APPLICATION FOR REVIEW

  1. An application was made to the Tribunal on 8 May 2018 for review of a decision to refuse to grant Temporary Business Entry (Class UC) Subclass 457 visas. For the following reasons, the Tribunal has found that it has no jurisdiction in respect of this application.

  2. The Tribunal has jurisdiction to review a decision under the Migration Act 1958 (the Act) if an application is properly made under s.347 or s.412 of that Act, or in limited circumstances not relevant to this application, s.29 of the Administrative Appeals Tribunal Act 1975. Sections 338 and 411 of the Act and r.4.02(4) of the Migration Regulations 1994 set out the range of decisions that are reviewable in the Migration and Refugee Division of the Tribunal and the circumstances in which they are reviewable.

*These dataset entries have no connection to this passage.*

Lemma cells_read cells : ∀ texts fields,
  Forall2 cell_text cells texts → cells ≠ [] → Forall fits cells →
  Csv.process_line (reader_at Csv.START_FIELD fields []) (join (u",") texts)
  = Ok (reader_at Csv.START_RECORD (fields ++ cells) []).
Proof.
  induction cells as [|cell cells IH]; intros texts fields Ht Hne Hl; [done|].
  apply Forall2_cons_inv_l in Ht as (text & texts' & Htext & Ht & ->).
  apply Forall_cons in Hl as [Hcell Hl].
  destruct (cell_read fields cell text Htext Hcell) as (self & Hs & Hcomma & Hend).
  destruct cells as [|cell' cells'].
  - apply Forall2_nil_inv_l in Ht as ->. cbn [join].
    unfold Csv.process_line. by rewrite Hs, bind_Ok.
  - destruct texts' as [|text' texts'']; [by apply Forall2_cons_nil_inv in Ht|].
    change (join (u",") (text :: text' :: texts''))
      with (text ++ [44] ++ join (u",") (text' :: texts'')).
    unfold Csv.process_line. rewrite process_chars_app, Hs, bind_Ok.
    cbn [app Csv.process_chars]. rewrite Hcomma, bind_Ok.
    specialize (IH (text' :: texts'') (fields ++ [cell]) Ht ltac:(done) Hl).
    unfold Csv.process_line in IH. rewrite IH. by rewrite <- app_assoc.
Qed.

(** A line that is not empty is read from the start of a record as
    from the start of a field. *)
Lemma step_reset c :
  Csv.is_newline c = false →
  Csv.parse_process_char Csv.parse_reset (Some c)
  = Csv.parse_process_char (reader_at Csv.START_FIELD [] []) (Some c).
Proof.
  intros Hc. unfold Csv.parse_process_char.
  cbn [Csv.r_state Csv.parse_reset reader_at]. by rewrite Hc.
Qed.

Lemma process_line_start c line :
  Csv.is_newline c = false →
  Csv.process_line Csv.parse_reset (c :: line)
  = Csv.process_line (reader_at Csv.START_FIELD [] []) (c :: line).
Proof.
  intros Hc. unfold Csv.process_line. cbn [Csv.process_chars].
  by rewrite step_reset.
Qed.

Lemma cell_text_head cell c text :
  cell_text cell (c :: text) → Csv.is_newline c = false.
Proof.
  intros H. remember (c :: text) as t eqn:Et. destruct H as [cell Hp|cell].
  - subst. apply Forall_cons in Hp as [Hp _].
    by apply plain_char_spec in Hp as [? _].
  - unfold csv_quoted in Et. cbn [app] in Et. by injection Et as <- _.
Qed.

Lemma record_read cells texts :
  Forall2 cell_text cells texts → join (u",") texts ≠ [] →
  Forall fits cells →
  Csv.process_line Csv.parse_reset (join (u",") texts)
  = Ok (reader_at Csv.START_RECORD cells []).
Proof.
  intros Ht Hne Hl.
  assert (cells ≠ []) as Hc.
  { intros ->. apply Forall2_nil_inv_l in Ht as ->. done. }
  destruct (join (u",") texts) as [|c line] eqn:E; [done|].
  assert (Csv.is_newline c = false) as Hnl.
  { destruct Ht as [|cell text cells' texts' Htext Ht]; [done|].
    destruct text as [|c0 text].
    - destruct Ht; [done|]. cbn [join app] in E. by injection E as <- _.
    - apply cell_text_head in Htext.
      destruct Ht; cbn [join app] in E; by injection E as <- _. }
  rewrite process_line_start by done. rewrite <- E.
  by apply (cells_read cells texts []).
Qed.

Lemma records_read rows : ∀ lines,
  Forall2 (λ cells line,
             ∃ texts, line = join (u",") texts ∧ Forall2 cell_text cells texts
                      ∧ line ≠ [] ∧ Forall fits cells) rows lines →
  Csv.records_from Csv.parse_reset lines = (rows, None).
Proof.
  induction rows as [|cells rows IH]; intros lines H.
  - by apply Forall2_nil_inv_l in H as ->.
  - apply Forall2_cons_inv_l in H as (line & lines' & (texts & -> & Ht & Hne & Hf) & H & ->).
    cbn [Csv.records_from]. rewrite (record_read cells texts) by done.
    cbn [Csv.r_state reader_at Csv.r_fields]. by rewrite (IH lines').
Qed.

(** *** The size of a field *)

Lemma ppc_char_len self ch :
  Csv.is_newline ch = false → Csv.r_state self ≠ Csv.EAT_CRNL →
  Csv.r_field_len self < Csv.field_size_limit →
  ∃ self', Csv.parse_process_char self (Some ch) = Ok self'
           ∧ Csv.r_state self' ≠ Csv.EAT_CRNL
           ∧ Csv.r_field_len self' ≤ Csv.r_field_len self + 1.
Proof.
  intros Hnl Hst Hlen. unfold Csv.parse_process_char, Csv.parse_add_char.
  rewrite Hnl. apply N.leb_gt in Hlen. rewrite Hlen.
  destruct (Csv.r_state self); try done;
    repeat match goal with
    | |- context [if ?b then _ else _] => destruct b
    end;
    eexists; (split; [reflexivity|]); (split; [done|]);
    cbn [Csv.r_field_len Csv.set_state Csv.parse_save_field]; lia.
Qed.

Lemma ppc_end_len self :
  Csv.r_state self ≠ Csv.EAT_CRNL →
  ∃ self', Csv.parse_process_char self None = Ok self'
           ∧ Csv.r_state self' ≠ Csv.EAT_CRNL
           ∧ Csv.r_field_len self' ≤ Csv.r_field_len self.
Proof.
  intros Hst. unfold Csv.parse_process_char.
  destruct (Csv.r_state self) eqn:E; try done;
    eexists; (split; [reflexivity|]);
    cbn [Csv.r_field_len Csv.r_state Csv.set_state Csv.parse_save_field];
    (split; [by rewrite ?E|lia]).
Qed.

Lemma process_chars_len line : ∀ self,
  Forall (λ c, Csv.is_newline c = false) line →
  Csv.r_state self ≠ Csv.EAT_CRNL →
  Csv.r_field_len self + N.of_nat (length line) ≤ Csv.field_size_limit →
  ∃ self', Csv.process_chars self line = Ok self'
           ∧ Csv.r_state self' ≠ Csv.EAT_CRNL
           ∧ Csv.r_field_len self'
             ≤ Csv.r_field_len self + N.of_nat (length line).
Proof.
  induction line as [|c line IH]; intros self Hl Hst Hlen.
  { exists self. split; [done|]. split; [done|]. cbn [length]. lia. }
  apply Forall_cons in Hl as [Hc Hl]. cbn [length] in Hlen.
  destruct (ppc_char_len self c Hc Hst) as (self1 & E1 & Hst1 & Hlen1); [lia|].
  destruct (IH self1 Hl Hst1) as (self' & E' & Hst' & Hlen'); [lia|].
  exists self'. cbn [Csv.process_chars]. rewrite E1, bind_Ok.
  split; [done|]. split; [done|]. cbn [length]. lia.
Qed.

Lemma process_line_len self line :
  Forall (λ c, Csv.is_newline c = false) line →
  Csv.r_state self ≠ Csv.EAT_CRNL →
  Csv.r_field_len self + N.of_nat (length line) ≤ Csv.field_size_limit →
  ∃ self', Csv.process_line self line = Ok self'
           ∧ Csv.r_state self' ≠ Csv.EAT_CRNL
           ∧ Csv.r_field_len self'
             ≤ Csv.r_field_len self + N.of_nat (length line).
Proof.
  intros Hl Hst Hlen.
  destruct (process_chars_len line self Hl Hst Hlen) as (self1 & E1 & Hst1 & Hlen1).
  destruct (ppc_end_len self1 Hst1) as (self' & E' & Hst' & Hlen').
  exists self'. unfold Csv.process_line. rewrite E1, bind_Ok.
  split; [done|]. split; [done|]. lia.
Qed.

(** The number of the characters of the lines. *)
Lemma records_from_len lines : ∀ self,
  Forall (Forall (λ c, Csv.is_newline c = false)) lines →
  Csv.r_state self ≠ Csv.EAT_CRNL →
  Csv.r_field_len self + N.of_nat (length (concat lines))
    ≤ Csv.field_size_limit →
  (Csv.records_from self lines).2 = None.
Proof.
  induction lines as [|line lines IH]; intros self Hl Hst Hlen.
  { cbn [Csv.records_from]. by destruct (_ || _). }
  apply Forall_cons in Hl as [Hline Hl].
  cbn [concat] in Hlen. rewrite length_app in Hlen.
  destruct (process_line_len self line Hline Hst) as (self' & E & Hst' & Hlen');
    [lia|].
  cbn [Csv.records_from]. rewrite E.
  assert ((Csv.records_from self' lines).2 = None) as Hrest
    by (apply IH; [done|done|lia]).
  assert ((Csv.records_from Csv.parse_reset lines).2 = None) as Hreset.
  { apply IH; [done|done|]. cbn [Csv.r_field_len Csv.parse_reset]. lia. }
  destruct (Csv.r_state self'); try exact Hrest.
  by destruct (Csv.records_from Csv.parse_reset lines) as [recs e].
Qed.

Lemma splitlines_from_length (n : nat) : ∀ s cur,
  (length s ≤ n)%nat →
  (length (concat (Csv.splitlines_from cur s)) ≤ length cur + length s)%nat.
Proof.
  induction n as [|n IH]; intros s cur Hn.
  { destruct s; [|simpl in Hn; lia]. cbn [Csv.splitlines_from].
    destruct cur; cbn [concat length]; [lia|].
    rewrite app_nil_r, length_reverse. cbn [length]. lia. }
  destruct s as [|c rest].
  { cbn [Csv.splitlines_from].
    destruct cur; cbn [concat length]; [lia|].
    rewrite app_nil_r, length_reverse. cbn [length]. lia. }
  cbn [length] in Hn. cbn [Csv.splitlines_from].
  destruct (Csv.is_linebreak c).
  - cbn [concat]. rewrite length_app, length_reverse.
    destruct rest as [|c' rest'].
    + cbn [Csv.splitlines_from concat length]. lia.
    + destruct ((c =? 13) && (c' =? 10)).
      * specialize (IH rest' [] ltac:(cbn [length] in Hn; lia)).
        cbn [length] in *. lia.
      * specialize (IH (c' :: rest') [] ltac:(lia)). cbn [length] in *. lia.
  - specialize (IH rest (c :: cur) ltac:(lia)). cbn [length] in *. lia.
Qed.

Lemma reader_short s :
  N.of_nat (length s) ≤ Csv.field_size_limit →
  (Csv.reader (Csv.splitlines s)).2 = None.
Proof.
  intros Hlen. unfold Csv.reader. apply records_from_len; [|done|].
  - eapply Forall_impl; [apply splitlines_lines|]. apply one_line_newline.
  - pose proof (splitlines_from_length (length s) s [] ltac:(lia)) as H.
    unfold Csv.splitlines. cbn [Csv.r_field_len Csv.parse_reset length] in *. lia.
Qed.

  3. At the time the applicants made their visa application the Class UC visa contained one subclass, Subclass 457. A decision to refuse to grant a Subclass 457 visa is a reviewable decision in certain circumstances. For primary decisions made on or after 14 October 2003, such a decision is reviewable if an applicant made the visa application while in the migration zone and, where it is a criterion for the grant of the visa that the applicant is “sponsored” by an “approved sponsor”, either the applicant is “sponsored” by an “approved sponsor” at the time the application for review of the visa refusal is made or an application for review of a decision not to approve the sponsor has been made, but at the time the application for review of the visa refusal is made, the review of the sponsorship decision is pending: s.338(2)(d) and r.4.02(1A).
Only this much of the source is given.